No vitiligo, por exemplo, a despigmentação pode surgir bem depois do nascimento, estar correlacionada a diabetes, distúrbios da tireoide e se manifestar após traumas emocionais e estresse grande, e evoluir gradativamente. Por razões desconhecidas, no vitiligo o sistema imunológico também danifica os melanócitos preexistentes na pele. No piebaldismo, a pessoa já nasce sem eles.
Há ainda um sinal clássico no piebaldismo, uma mecha branca que desponta acima da testa, relata Jane Sanchez, pesquisadora do Centro de Genética Médica da EPM-UNIFESP (Escola Paulista de Medicina). "É a lesão clínica mais característica, presente em cerca de 90% dos casos", diz. Essa mancha também pode coincidir —ou não— com a despigmentação da pele frontal da cabeça, dos cílios e das sobrancelhas e se estender para as laterais do cabelo.
Emocional de quem tem merece atenção
Em comum, tanto o piebaldismo como o vitiligo não são contagiosos, sendo simplesmente alterações estéticas sem danos para a saúde física. No entanto, por estarem relacionados diretamente à aparência, podem afetar o emocional e levar à depressão e transtornos.
"Foi uma longa adolescência me escondendo atrás de calças e usando base para maquiar a mancha na perna. Apesar de amar educação física, não fazia, porque precisava usar bermuda, e até cheguei a arrancar os fios brancos do meu cabelo", recorda Talyta, que superou essa fase e hoje faz ensaios fotográficos com Mayah para encorajar outras pessoas com piebaldismo.
"Como nos comparam à Cruella, quis brincar e fiz as fotos, as próximas serão de Vampira, dos X-Men. Desde então, recebo mensagens de gente do mundo todo dizendo que mudou a forma de pensar e agradecendo por eu falar de diferença de forma tão legal e leve", comenta.
Diagnóstico, tratamento e cuidados
Para ter certeza se as manchas são de piebaldismo, o melhor a fazer é ir a um dermatologista. O diagnóstico é feito após exame clínico (principalmente na parte anterior da testa, cabelo, tórax, abdome, pernas, coxas e cotovelos) e levantamento do histórico de vida do paciente, para saber se a despigmentação é de nascença, familiar e se há outras doenças envolvidas.
Biópsia cutânea raramente acaba sendo necessária, mas os pacientes devem ser encaminhados para avaliação neurológica, oftalmológica e da audição para que seja excluída, por exemplo, a síndrome de Waardenburg.

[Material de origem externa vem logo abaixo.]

(* ===== verification/Cluster.v ===== *)
(** * What the service sees of the cluster

    The [Proposer] and [Reader] interfaces of internal/server and
    internal/lock/session: proposing commits an encoded command to a shard,
    reading answers a query from a shard, and in the meantime the shard also
    moves on with the commands of other callers.  The class [Cluster] has the
    operations; [ClusterLaws] states what a caller may rely on, which is what
    Raft replication of [Consensus.Update] gives: a proposal that succeeds was
    applied at some point during the call and the answer is the answer of that
    application; a proposal that fails may or may not have been applied; a read
    answers from a state the shard had during the call.  The node's own replica of
    a shard follows behind what is committed; a stale read answers from it.

    [Sim] is a cluster in memory whose other callers follow a script. *)
From S2P Require Import Prelude GoStrings Wire Errors Keypath Fsm FsmWire FsmInv FsmSpec FsmTrace Consensus.
From Stdlib Require Import Ascii.

Local Open Scope Z_scope.

(** A shard moves on by committed commands. *)
Definition moved (f g : FSM) : Prop :=
  ∃ cs, Forall proposal cs ∧ g = run f (Some ∘ command_of <$> (normCmd <$> cs)).

Definition apply (f : FSM) (c : Cmd) : FSM := (dispatch (incr_revision f) (normCmd c)).1.
Definition answer (f : FSM) (c : Cmd) : CommandResult := (dispatch (incr_revision f) (normCmd c)).2.

(** [shard] is what is committed, [replica] what the node itself has applied. *)
Class Cluster (W : Type) := {
  shard : W → Z → FSM;
  replica : W → Z → FSM;
  Propose : W → Z → list ascii → W * result (list ascii) error;
  ReadAt : W → Z → Query → W * result Answer error;
  StaleRead : W → Z → Query → result Answer error
}.

Definition encode (c : Cmd) : list ascii := MarshalCommand (command_of c).

(** [serves] tells the shards that hold locks from the one that holds the
    topology. *)
Class ClusterLaws W `{Cluster W} := {
  valid : W → Prop;
  serves : Z → Prop;
  valid_shard w sh : valid w → wf (shard w sh) ∧ stored (abs (shard w sh));
  propose_moves w sh c : valid w → serves sh → proposal c →
    valid (Propose w sh (encode c)).1 ∧ ∀ s, moved (shard w s) (shard (Propose w sh (encode c)).1 s);
  propose_commits w sh c w' rb : valid w → serves sh → proposal c → Propose w sh (encode c) = (w', Ok rb) →
    ∃ f, moved (shard w sh) f ∧ moved (apply f c) (shard w' sh) ∧ UnmarshalResult rb = Ok (pbOf (answer f c));
  read_moves w sh q : valid w →
    valid (ReadAt w sh q).1 ∧ ∀ s, moved (shard w s) (shard (ReadAt w sh q).1 s);
  read_answers w sh q w' a : valid w → ReadAt w sh q = (w', Ok a) →
    ∃ f, moved (shard w sh) f ∧ moved f (shard w' sh) ∧ query f q = Ok a;
  stale_answers w sh q a : valid w → StaleRead w sh q = Ok a → query (replica w sh) q = Ok a;
  replica_follows w sh : valid w → moved (replica w sh) (shard w sh);
  replica_proposes w sh c : valid w → serves sh → proposal c → ∀ s, moved (replica w s) (replica (Propose w sh (encode c)).1 s);
  replica_reads w sh q : valid w → ∀ s, moved (replica w s) (replica (ReadAt w sh q).1 s)
}.

Section moved.
#[export] Instance moved_preorder : PreOrder moved.
Proof.
  split.
  - intros f. by exists [].
  - intros f g h (c1 & H1 & ->) (c2 & H2 & ->). exists (c1 ++ c2). split; [by apply Forall_app|].
    by rewrite !fmap_app run_app.
Qed.

Lemma moved_apply f c : proposal c → moved f (apply f c).
Proof.
  intros Hc. exists [c]. split; [by constructor|]. rewrite /run /=. by rewrite /apply; destruct (dispatch _ _).
Qed.

Lemma moved_ok f g : moved f g → wf f → stored (abs f) → wf g ∧ stored (abs g).
Proof.
  intros (cs & Hcs & ->). revert f. induction Hcs as [|c cs Hc Hcs IH]; intros f Hwf Hs; [done|].
  destruct (Apply_next f c Hwf Hs Hc) as (Hwf' & Hs' & _).
  assert (run f (Some ∘ command_of <$> (normCmd <$> c :: cs)) =
          run (apply f c) (Some ∘ command_of <$> (normCmd <$> cs))) as ->.
  { rewrite /run /apply !fmap_cons. cbn [foldl compose]. by rewrite Apply_Some. }
  by apply IH.
Qed.

(** Other callers' commands, one after another. *)
Definition apply_all : FSM → list Cmd → FSM := foldl apply.

Lemma moved_apply_all f cs : Forall proposal cs → moved f (apply_all f cs).
Proof.
  revert f. induction cs as [|c cs IH]; intros f Hcs; [done|]. apply Forall_cons in Hcs as [Hc Hcs].
  etransitivity; [by apply moved_apply|]. by apply IH.
Qed.
End moved.

(** ** A cluster in memory

    Each call takes the next step of the script: the commands other callers
    commit first, and whether the call then fails.  [sim_past] has the states a
    shard went through that the node's replica has not left behind yet, the
    oldest first. *)
Record Sim := {
  sim_shards : gmap Z FSM;
  sim_past : gmap Z (list FSM);
  sim_script : list (list (Z * Cmd) * bool)
}.

Definition sim_shard (w : Sim) (sh : Z) : FSM := default (New None) (sim_shards w !! sh).
Definition sim_history (w : Sim) (sh : Z) : list FSM := default [] (sim_past w !! sh).
Definition sim_replica (w : Sim) (sh : Z) : FSM := default (sim_shard w sh) (head (sim_history w sh)).

Definition sim_set (w : Sim) (sh : Z) (f : FSM) : Sim :=
  {| sim_shards := <[sh := f]> (sim_shards w);
     sim_past := <[sh := sim_history w sh ++ [sim_shard w sh]]> (sim_past w);
     sim_script := sim_script w |}.
Definition sim_commit (w : Sim) (sh : Z) (c : Cmd) : Sim := sim_set w sh (apply (sim_shard w sh) c).
Definition sim_commits (w : Sim) (os : list (Z * Cmd)) : Sim := foldl (λ w oc, sim_commit w oc.1 oc.2) w os.

(** The next step of the script: the world after it, and whether to fail. *)
Definition sim_next (w : Sim) : Sim * bool :=
  match sim_script w with
  | [] => (w, false)
  | (others, fail) :: rest =>
      (sim_commits {| sim_shards := sim_shards w; sim_past := sim_past w; sim_script := rest |} others, fail)
  end.

Definition sim_propose (w : Sim) (sh : Z) (b : list ascii) : Sim * result (list ascii) error :=
  let '(w1, fail) := sim_next w in
  if fail then (w1, Err (Text "timeout"))
  else match Update (sim_shard w1 sh) [{| en_Index := 0; en_Cmd := b; en_Result := {| sr_Value := 0; sr_Data := [] |} |}] with
       | (f, Ok [e]) =>
           if Z.of_nat (length (sr_Data (en_Result e))) <? 2 ^ 63 then (sim_set w1 sh f, Ok (sr_Data (en_Result e)))
           else (w1, Err (Text "timeout"))
       | _ => (w1, Err (Text "timeout"))
       end.

Definition sim_read (w : Sim) (sh : Z) (q : Query) : Sim * result Answer error :=
  let '(w1, fail) := sim_next w in
  if fail then (w1, Err (Text "timeout"))
  else (w1, match query (sim_shard w1 sh) q with Ok a => Ok a | Err _ => Err (Text "unknown query") end).

Definition sim_stale (w : Sim) (sh : Z) (q : Query) : result Answer error :=
  match query (sim_replica w sh) q with Ok a => Ok a | Err _ => Err (Text "unknown query") end.

#[export] Instance Sim_cluster : Cluster Sim :=
  {| shard := sim_shard; replica := sim_replica; Propose := sim_propose; ReadAt := sim_read; StaleRead := sim_stale |}.

Record sim_valid (w : Sim) : Prop := {
  sv_shards sh : wf (sim_shard w sh) ∧ stored (abs (sim_shard w sh));
  sv_past sh : StronglySorted moved (sim_history w sh ++ [sim_shard w sh]);
  sv_script : Forall (λ step, Forall (λ oc, proposal oc.2) step.1) (sim_script w)
}.

Section sim.
Lemma sim_set_shard w sh f s : sim_shard (sim_set w sh f) s = if decide (sh = s) then f else sim_shard w s.
Proof. rewrite /sim_shard /= lookup_insert. by case_decide. Qed.

Lemma sim_set_history w sh f s :
  sim_history (sim_set w sh f) s = if decide (sh = s) then sim_history w s ++ [sim_shard w s] else sim_history w s.
Proof. rewrite {1}/sim_history /= lookup_insert. by case_decide; subst. Qed.

(** Committing leaves the replica where it is. *)
Lemma sim_set_replica w sh f s : sim_replica (sim_set w sh f) s = sim_replica w s.
Proof.
  rewrite /sim_replica sim_set_shard sim_set_history. case_decide; [|done]. by destruct (sim_history w s).
Qed.

Lemma sim_set_ok w sh f :
  sim_valid w → moved (sim_shard w sh) f →
  sim_valid (sim_set w sh f) ∧ ∀ s, moved (sim_shard w s) (sim_shard (sim_set w sh f) s).
Proof.
  intros [Hsh Hp Hsc] Hf. split; [split|]; [| |exact Hsc|].
  - intros s. rewrite sim_set_shard. case_decide; [subst|done]. destruct (Hsh s) as [? ?]. by eapply moved_ok.
  - intros s. rewrite sim_set_shard sim_set_history. case_decide; [subst|done].
    apply StronglySorted_app_2; [|apply Hp|by repeat constructor].
    intros g h Hg ->%list_elem_of_singleton. specialize (Hp s).
    apply elem_of_app in Hg as [Hg| ->%list_elem_of_singleton]; [|done].
    etransitivity; [|exact Hf]. eapply StronglySorted_app_1_elem_of; [exact Hp|done|by apply list_elem_of_singleton].
  - intros s. rewrite sim_set_shard. case_decide; [by subst|done].
Qed.

Lemma sim_next_ok w :
  sim_valid w → sim_valid (sim_next w).1 ∧ (∀ s, moved (sim_shard w s) (sim_shard (sim_next w).1 s)) ∧
    ∀ s, sim_replica (sim_next w).1 s = sim_replica w s.
Proof.
  intros Hv. rewrite /sim_next. destruct (sim_script w) as [|[others fail] rest] eqn:E; [done|]. cbn [fst].
  destruct Hv as [Hsh Hp Hsc]. rewrite E in Hsc. apply Forall_cons in Hsc as [Ho Hrest]. cbn [fst] in Ho.
  set (w0 := {| sim_shards := sim_shards w; sim_past := sim_past w; sim_script := rest |}).
  assert (sim_valid w0) as Hv0 by done. change (sim_shard w) with (sim_shard w0).
  change (sim_replica w) with (sim_replica w0). clearbody w0. clear -Ho Hv0. revert w0 Hv0.
  induction others as [|[sh c] os IH]; intros w0 Hv0; [done|]. apply Forall_cons in Ho as [Hc Ho].
  destruct (sim_set_ok w0 sh (apply (sim_shard w0 sh) c) Hv0) as [Hv1 Hm1]; [by apply moved_apply|].
  destruct (IH Ho _ Hv1) as (Hv2 & Hm2 & Hr2). split_and!; [done| |].
  - intros s. etransitivity; [apply Hm1|apply Hm2].
  - intros s. by rewrite /sim_commits /= Hr2 sim_set_replica.
Qed.

(** A successful update of one encoded command applies it and answers. *)
Lemma Update_one f c e :
  wf f → stored (abs f) → proposal c → en_Cmd e = encode c →
  Update f [e] = (apply f c, Ok [answered e (answer f c)]) ∧ result_fits (answer f c).
Proof.
  intros Hwf Hs Hc He. destruct (Update_carries f [e] [c] Hwf Hs) as (H1 & H2 & _).
  { constructor; [by split|constructor]. }
  rewrite H1. split; [|by inversion H2]. f_equal. rewrite /run /=. rewrite /apply. by destruct (dispatch _ _).
Qed.

Lemma sim_propose_spec w sh c w' r :
  sim_valid w → proposal c → sim_propose w sh (encode c) = (w', r) →
  sim_valid w' ∧ (∀ s, moved (sim_shard w s) (sim_shard w' s)) ∧ (∀ s, sim_replica w' s = sim_replica w s) ∧
  (∀ rb, r = Ok rb → ∃ f, moved (sim_shard w sh) f ∧ moved (apply f c) (sim_shard w' sh) ∧
     UnmarshalResult rb = Ok (pbOf (answer f c))).
Proof.
  intros Hv Hc. destruct (sim_next_ok w Hv) as (Hv1 & Hm1 & Hr1). rewrite /sim_propose.
  destruct (sim_next w) as [w1 fail]. cbn [fst] in *. destruct fail; [by intros [= <- <-]|].
  destruct (sv_shards _ Hv1 sh) as [Hwf Hs].
  destruct (Update_one (sim_shard w1 sh) c
    {| en_Index := 0; en_Cmd := encode c; en_Result := {| sr_Value := 0; sr_Data := [] |} |} Hwf Hs Hc eq_refl) as [-> Hfits].
  cbn [en_Result answered with_result sr_Data].
  destruct (Z.ltb_spec (Z.of_nat (length (MarshalResult (answer (sim_shard w1 sh) c)))) (2 ^ 63)) as [Hl|Hl];
    [|by intros [= <- <-]].
  intros [= <- <-].
  destruct (sim_set_ok w1 sh (apply (sim_shard w1 sh) c) Hv1) as [Hv2 Hm2]; [by apply moved_apply|].
  split_and!; [done| | |].
  - intros s. etransitivity; [apply Hm1|apply Hm2].
  - intros s. by rewrite sim_set_replica.
  - intros rb [= <-]. exists (sim_shard w1 sh). split_and!; [apply Hm1| |by apply result_round_trip_lemma].
    rewrite sim_set_shard decide_True //.
Qed.

Lemma sim_replica_follows w s : sim_valid w → moved (sim_replica w s) (sim_shard w s).
Proof.
  intros Hv. pose proof (sv_past _ Hv s) as Hp. rewrite /sim_replica. destruct (sim_history w s) as [|f h]; [done|]. cbn.
  eapply (StronglySorted_app_1_elem_of moved (f :: h) [sim_shard w s]); [exact Hp|left|by apply list_elem_of_singleton].
Qed.
End sim.

#[export] Instance Sim_laws : ClusterLaws Sim.
Proof.
  refine {| valid := sim_valid; serves := λ _, True |}; cbn.
  - intros w sh Hv. apply Hv.
  - intros w sh c Hv _ Hc. destruct (sim_propose w sh (encode c)) as [w' r] eqn:E.
    by destruct (sim_propose_spec _ _ _ _ _ Hv Hc E) as (H1 & H2 & _).
  - intros w sh c w' rb Hv _ Hc E. destruct (sim_propose_spec _ _ _ _ _ Hv Hc E) as (_ & _ & _ & H). by apply H.
  - intros w sh q Hv. destruct (sim_next_ok w Hv) as (Hv1 & Hm1 & _). rewrite /sim_read.
    by destruct (sim_next w) as [w1 []].
  - intros w sh q w' a Hv. destruct (sim_next_ok w Hv) as (Hv1 & Hm1 & _). rewrite /sim_read.
    destruct (sim_next w) as [w1 []]; [done|]. cbn in Hm1. intros [= <- Ha]. exists (sim_shard w1 sh).
    split_and!; [apply Hm1|done|]. by destruct (query _ _); simplify_eq.
  - intros w sh q a _. rewrite /sim_stale. by destruct (query _ _); intros; simplify_eq.
  - intros w sh Hv. by apply sim_replica_follows.
  - intros w sh c Hv _ Hc s. destruct (sim_propose w sh (encode c)) as [w' r] eqn:E.
    destruct (sim_propose_spec _ _ _ _ _ Hv Hc E) as (_ & _ & H3 & _). cbn. by rewrite H3.
  - intros w sh q Hv s. destruct (sim_next_ok w Hv) as (_ & _ & Hr). rewrite /sim_read.
    destruct (sim_next w) as [w1 []]; cbn in *; by rewrite Hr.
Defined.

Quanto aos tratamentos, existem algumas opções, porém nem sempre os resultados são satisfatórios. "Pode se tentar dermoabrasão de áreas de despigmentação, seguida de aplicação de suspensões celulares enriquecidas com melanócitos. Há ainda procedimentos, como transplante ou enxerto de melanócitos e terapia com luz ultravioleta", informa Juliana Toma, dermatologista pela Unifesp (Universidade Federal de São Paulo) e perita em oncologia cutânea pelo Hospital Sírio-Libanês.
Sobre os cuidados, a especialista diz que é preciso que pessoas com piebaldismo usem filtro solar, bonés, se previnam do sol durante os horários de pico e façam autoexame regularmente para detectar qualquer dano solar que possa aumentar o risco de câncer de pele. Para os adultos, também não há restrições quanto ao uso de maquiagens e tinturas de cabelo.